In 2021, it was estimated that nearly 20% of men were living with a mental illness. In the same year, 82% of men reported dealing with extreme stress, and 73% reported experiencing anxiety. If you're a man living with a mental health issue, you may feel like you're alone, but nothing could be further from the truth.

Men's health is often ignored due to stigma and societal conditioning. While the tides are slowly turning, many men still feel uncomfortable discussing mental health issues, reporting embarrassment and negative stigma as the reasons they're hesitant to reach out. While talking about mental health can take courage, it's essential that men in crisis seek help. In 2021, deaths by suicide were four times higher in males than in females.

Here, we'll explore the steps that you can take to protect your mental health, as well as how you can get the care you need if you're struggling.

An important note: if you're having thoughts about hurting yourself or someone else, or if you're dealing with a crisis or emergency, call or text 988 to connect with a mental health professional who can support you.

Recognizing the signs and symptoms of stress, depression, and anxiety

Sometimes, it can be hard to recognize the signs of mental health distress in men.

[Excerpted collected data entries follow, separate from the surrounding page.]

Record NotificationChannel := mkNotificationChannel {
  nc_Type : string;
  nc_URL : string;
  nc_Headers : gmap string string;
  nc_SlackTeams : list string;
  nc_EmailAddresses : list string;
  nc_PagerDutyKey : string;
  nc_Enabled : bool
}.

Record EscalationConfig := mkEscalationConfig {
  ec_EscalationChainRef : string;
  ec_Rules : list EscalationRule;
  ec_NotificationChannels : list NotificationChannel
}.

(** The label selector of a spec is apimachinery data that the code only hands
    to [metav1.LabelSelectorAsSelector]; [Sel] is its type. *)
Record ApprovalPolicySpec (Sel : Type) := mkApprovalPolicySpec {
  aps_Scope : string;
  aps_ResourceSelector : option Sel;
  aps_NamespaceSelector : option Sel;
  aps_ActionTypeRules : list ActionTypeRule;
  aps_SeverityRules : list SeverityRule;
  aps_DefaultApprovalTimeout : Z;
  aps_Escalation : option EscalationConfig;
  aps_Priority : Z;
  aps_Enabled : bool
}.
Arguments mkApprovalPolicySpec {Sel}.
Arguments aps_Scope {Sel}. Arguments aps_ResourceSelector {Sel}.
Arguments aps_NamespaceSelector {Sel}. Arguments aps_ActionTypeRules {Sel}.
Arguments aps_SeverityRules {Sel}. Arguments aps_DefaultApprovalTimeout {Sel}.
Arguments aps_Escalation {Sel}. Arguments aps_Priority {Sel}. Arguments aps_Enabled {Sel}.

Record ApprovalPolicy (Sel : Type) := mkApprovalPolicy {
  apol_Meta : ObjectMeta;
  apol_Spec : ApprovalPolicySpec Sel;
  apol_StatusPhase : string
}.
Arguments mkApprovalPolicy {Sel}.
Arguments apol_Meta {Sel}. Arguments apol_Spec {Sel}. Arguments apol_StatusPhase {Sel}.

Record NamespaceThresholdSpec (Sel : Type) := mkNamespaceThresholdSpec {
  nts_NamespaceSelector : option Sel;
  nts_ActivePlansLimit : Z;
  nts_PendingApprovalsLimit : Z;
  nts_DefaultTTLSeconds : Z;
  nts_DefaultApprovalTimeoutSeconds : Z;
  nts_ProtectionLevel : string;
  nts_Priority : Z;
  nts_Enabled : bool
}.
Arguments mkNamespaceThresholdSpec {Sel}.
Arguments nts_NamespaceSelector {Sel}. Arguments nts_ActivePlansLimit {Sel}.
Arguments nts_PendingApprovalsLimit {Sel}. Arguments nts_DefaultTTLSeconds {Sel}.
Arguments nts_DefaultApprovalTimeoutSeconds {Sel}. Arguments nts_ProtectionLevel {Sel}.
Arguments nts_Priority {Sel}. Arguments nts_Enabled {Sel}.

Record NamespaceThreshold (Sel : Type) := mkNamespaceThreshold {
  nth_Meta : ObjectMeta;
  nth_Spec : NamespaceThresholdSpec Sel;
  nth_StatusPhase : string
}.
Arguments mkNamespaceThreshold {Sel}.
Arguments nth_Meta {Sel}. Arguments nth_Spec {Sel}. Arguments nth_StatusPhase {Sel}.

Record EscalationStage := mkEscalationStage {
  es_Name : string;
  es_Delay : Z;
  es_NotificationTemplate : string;
  es_Timeout : Z
}.

Record EscalationChain (Sel : Type) := mkEscalationChain {
  ech_Meta : ObjectMeta;
  ech_ResourceSelector : option Sel;
  ech_Priority : Z;
  ech_Stages : list EscalationStage;
  ech_Enabled : bool;
  ech_StatusPhase : string
}.
Arguments mkEscalationChain {Sel}.
Arguments ech_Meta {Sel}. Arguments ech_ResourceSelector {Sel}. Arguments ech_Priority {Sel}.
Arguments ech_Stages {Sel}. Arguments ech_Enabled {Sel}. Arguments ech_StatusPhase {Sel}.

(** The apimachinery label-selector semantics, a parameter of the policy
    components: conversion may fail, the converted selector tests a label set. *)
Class LabelSelectors := {
  selector : Type;
  LabelSelectorAsSelector : selector -> result (gmap string string -> bool)
}.

(** ** Domain types (internal/domain/types.go) *)

Definition SeverityLow : string := "low".
Definition SeverityMedium : string := "medium".
Definition SeverityHigh : string := "high".
Definition SeverityUnsafe : string := "unsafe".

Record ResourceRef := mkResourceRef {
  rr_Cluster : string;
  rr_Namespace : string;
  rr_Kind : string;
  rr_Name : string;
  rr_APIVersion : string;
  rr_Service : string
}.

#[export] Instance ResourceRef_eq_dec : EqDecision ResourceRef.
Proof. solve_decision. Defined.

Record Remediation := mkRemediation {
  rem_ActionType : string;
  rem_Description : string;
  rem_Parameters : gmap string string;
  rem_RollbackPlan : list string
}.

Record Confidence := mkConfidence {
  cf_Score : Z;
  cf_Severity : string;
  cf_Rationale : string;
  cf_EvidenceCoverage : string
}.

Record RCASummary := mkRCASummary {
  rs_Hypothesis : string;
  rs_Causes : list string;
  rs_Evidence : list string
}.

Record ReasoningOutput := mkReasoningOutput {
  ro_RiskTitle : string;
  ro_RiskSummary : string;
  ro_Severity : string;
  ro_Confidence : Confidence;
  ro_RCA : RCASummary;
  ro_Remediation : Remediation;
  ro_RunbookRefs : list string;
  ro_ServiceDocs : list string;
  ro_Provider : string;
  ro_ProviderRequestID : string;
  ro_InputTokens : Z;
  ro_OutputTokens : Z
}.

(** A [ReasoningOutput] literal that sets only these fields. *)
Definition reasoning_output (severity : string) (remediation : Remediation) : ReasoningOutput :=
  mkReasoningOutput "" "" severity (mkConfidence 0 "" "" "") (mkRCASummary "" [] []) remediation [] [] "" "" 0 0.

Inductive ApprovalAction := ApprovalAuto | ApprovalManual | ApprovalReject.

#[export] Instance ApprovalAction_eq_dec : EqDecision ApprovalAction.
Proof. solve_decision. Defined.

Record ApprovalDecision := mkApprovalDecision {
  ad_Action : ApprovalAction;
  ad_ApprovedBy : string;
  ad_Reason : string;
  ad_DryRunResult : string
}.

#[export] Instance ApprovalDecision_eq_dec : EqDecision ApprovalDecision.
Proof. solve_decision. Defined.

Definition ExecutionOutcomeSucceeded : string := "Succeeded".
Definition ExecutionOutcomeFailed : string := "Failed".
Definition ExecutionOutcomeUnknown : string := "Unknown".

Record ExecutionResult := mkExecutionResult {
  xr_ExecutionID : string;
  xr_Outcome : string;
  xr_FailureReason : string;
  xr_StartedAt : time;
  xr_FinishedAt : time;
  xr_ExternalRef : string;
  xr_Retryable : bool;
  xr_Executor : string;
  xr_Status : string;
  xr_Summary : string;
  xr_Outputs : gmap string string
}.

(** ** Concrete instances, for evaluation on examples *)

(** Selectors that are label sets, matching every superset; none is malformed. *)
Definition label_subset : LabelSelectors := {|
  selector := gmap string string;
  LabelSelectorAsSelector s := Ok (fun labels => bool_decide (s ⊆ labels))
|}.

Definition sample_meta (namespace name : string) : ObjectMeta :=
  mkObjectMeta name namespace ("uid-" +:+ name) "v0" 1 ∅ ∅ [].

Definition sample_target : TargetRef := mkTargetRef "" "prod" "Deployment" "web" "apps/v1" "".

Physical symptoms may include:

  • Fatigue
  • Clenched jaw and/or grinding teeth
  • Pounding heart and/or high blood pressure
  • Indigestion, stomach cramps, constipation, diarrhea
  • Unexplained weight changes
  • Chest pain, pounding heart, and/or high blood pressure

Psychological symptoms may include:

  • Decreased productivity
  • Increased substance use
  • Decreased anger control
  • Changes in relationships
  • Withdrawal
  • Sadness and crying

The role of healthy habits in mental health management

Incorporating healthy behaviors into your day-to-day life can go a long way in supporting your mental health. If you've been feeling overwhelmed, or you've fallen off of using healthy habits to manage your stress levels, it can feel like a struggle to get back into the habits that help you feel your best. Thankfully, adding just one or two healthy habits to your daily routine can support your mental health.

Stress management techniques: mindfulness, meditation, and relaxation exercises

Taking just a few minutes each day to incorporate stress management techniques can help you keep your cool throughout the day, no matter what life brings your way. Paying attention to your surroundings can help you practice mindfulness. Simply put away your phone and take a few moments to notice what's happening in the world around you. Using meditation apps and other relaxation tools can also help you stay centered despite stressors that occur in your day.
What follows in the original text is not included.